The Crawford-Tilden Apartments are an apartment building on the eastern side of the city of Cleveland, Ohio, United States. Built to fit an unusual piece of land, it has been named an historic site.

Constructed in 1908, the Crawford-Tilden Apartments were built according to a design by Burt Corning, an Irishman who was one of Cleveland's premier architects in the early twentieth century. The structure's exterior is brick with elements of stone and iron, including architectural elements such as pinnacles on the roof's parapet and bay windows along the walls in many locations. Its plan is shaped like the letter "V" culminating with a tip one bay wide; the tip includes such stylistic elements as Ionic columns and a pediment. Numerous details were included in the construction of each of the building's twenty apartments, none of which have experienced substantial change since their construction more than a century ago.

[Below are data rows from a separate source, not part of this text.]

(** C9: from a state in which [allCats] names an allocated array, each of
    [filterCats], [renderCats], [renderRecentCats], [renderPopularCats],
    [openCatModal] and [changeModalMedia] ends, whether it completes or
    throws, with [allCats] naming the same array and that array holding the
    same records in the same order.  [renderRecentCats] sorts in place an
    array it allocated itself. *)
Theorem handlers_keep_records (st : State)
    (dateValue : string -> option Z) (oneWeekAgo : Z)
    (toLocaleDateString : string -> string) :
  wfState st ->
  sameRecords st (snd (filterCats st)) /\
  (forall cats, sameRecords st (snd (renderCats cats st))) /\
  sameRecords st (snd (renderRecentCats dateValue oneWeekAgo st)) /\
  sameRecords st (snd (renderPopularCats st)) /\
  (forall catId startIndex,
     sameRecords st (snd (openCatModal toLocaleDateString catId startIndex st))) /\
  (forall src thumb isVideo catId imgIndex,
     sameRecords st (snd (changeModalMedia src thumb isVideo catId imgIndex st))).
Proof.
  intros Hwf.
  split; [|split; [|split; [|split; [|split]]]];
    intros; apply frames_sameRecords; try exact Hwf.
  - apply frames_filterCats.
  - apply frames_renderCats.
  - apply frames_renderRecentCats.
  - apply frames_renderPopularCats.
  - apply frames_openCatModal.
  - apply frames_changeModalMedia.
Qed.

(** C9 while browsing the small gallery. *)
Lemma handlers_keep_records_witness :
  wfState browsing /\
  sameRecords browsing (snd (filterCats browsing)) /\
  (forall cats, sameRecords browsing (snd (renderCats cats browsing))) /\
  sameRecords browsing (snd (renderRecentCats (fun _ => Some 0%Z) 0%Z browsing)) /\
  sameRecords browsing (snd (renderPopularCats browsing)) /\
  (forall catId startIndex,
     sameRecords browsing (snd (openCatModal (fun s => s) catId startIndex browsing))) /\
  (forall src thumb isVideo catId imgIndex,
     sameRecords browsing
       (snd (changeModalMedia src thumb isVideo catId imgIndex browsing))).
Proof.
  split.
  - unfold wfState. simpl. constructor.
  - apply (handlers_keep_records browsing (fun _ => Some 0%Z) 0%Z (fun s => s)).
    unfold wfState. simpl. constructor.
Defined.
Lemma write_chunks_ok fuel dev lba count done buf h h' :
  ad_block_size dev = 512 → 0 ≤ done ≤ count → length buf = Z.to_nat (512 * count) →
  write_chunks fuel dev lba count done buf h = (Ok tt, h') →
  ∀ p' l, hw_sector h' p' l =
    if decide (p' = ad_port dev ∧ lba + done ≤ l < lba + count)
    then slice (Z.to_nat (512 * (l - lba))) 512 buf else hw_sector h p' l.
Proof.
  intros Hbs. revert done h. induction fuel as [|fuel IH]; [done|].
  intros done h Hdone Hlen. simpl. rewrite Hbs. case_decide as Hlt.
  - rewrite decide_False by lia. set (chunk := Z.min (count - done) 65535) in *.
    destruct (write_sectors _ _ _ _ _) as [o h1] eqn:Hw.
    intros (?&h1'&Ho&Hrest)%sbind_Ok_inv p' l.
    injection Ho as Ho <-. apply map_err_Ok in Ho as ->. destruct x.
    apply write_sectors_ok in Hw; [|lia|rewrite length_slice; lia].
    eapply IH with (p' := p') (l := l) in Hrest; [|lia|done]. rewrite Hrest, (Hw p' l).
    repeat case_decide; destruct_and?; try done; try lia.
    rewrite slice_slice by lia. f_equal. lia.
  - intros [= <-] p' l. rewrite decide_False by lia. done.
Qed.

Lemma write_blocks_ok dev lba count buf h h' :
  ad_block_size dev = 512 → 0 ≤ count →
  write_blocks dev lba count buf h = (Ok tt, h') →
  lba + count ≤ ad_block_count dev ∧ written h h' (ad_port dev) lba count buf.
Proof.
  intros Hbs Hc. unfold write_blocks. intros ([]&h1&Hv&Hw)%sbind_Ok_inv.
  injection Hv as Hv <-. apply validate_ok in Hv as (Hne&Hlen&Hle).
  split; [done|]. intros p' l.
  eapply (write_chunks_ok _ _ _ _ 0) with (p' := p') (l := l) in Hw; [|done|lia|].
  - by rewrite Hw, Z.add_0_r.
  - rewrite Hbs in Hlen. lia.
Qed.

Crawford-Tilden has been designated a landmark by the city of Cleveland, and in 1978 the complex was listed on the National Register of Historic Places. It qualified for federal designation because of its architecture: it is among the best works of one of the most prominent architects in Cleveland's history, it prefigures the architectural styles of the Progressive Era, and it is one of the area's earliest garden apartment complexes. Despite its historic status, the building decayed near the end of the twentieth century, but it has seen new life: in 1997, the Ohio SHPO presented one of its annual Preservation Merit Awards to the city of Cleveland in general, the municipal Department of Community Development, and to a related foundation, as the three had collaborated to restore the property.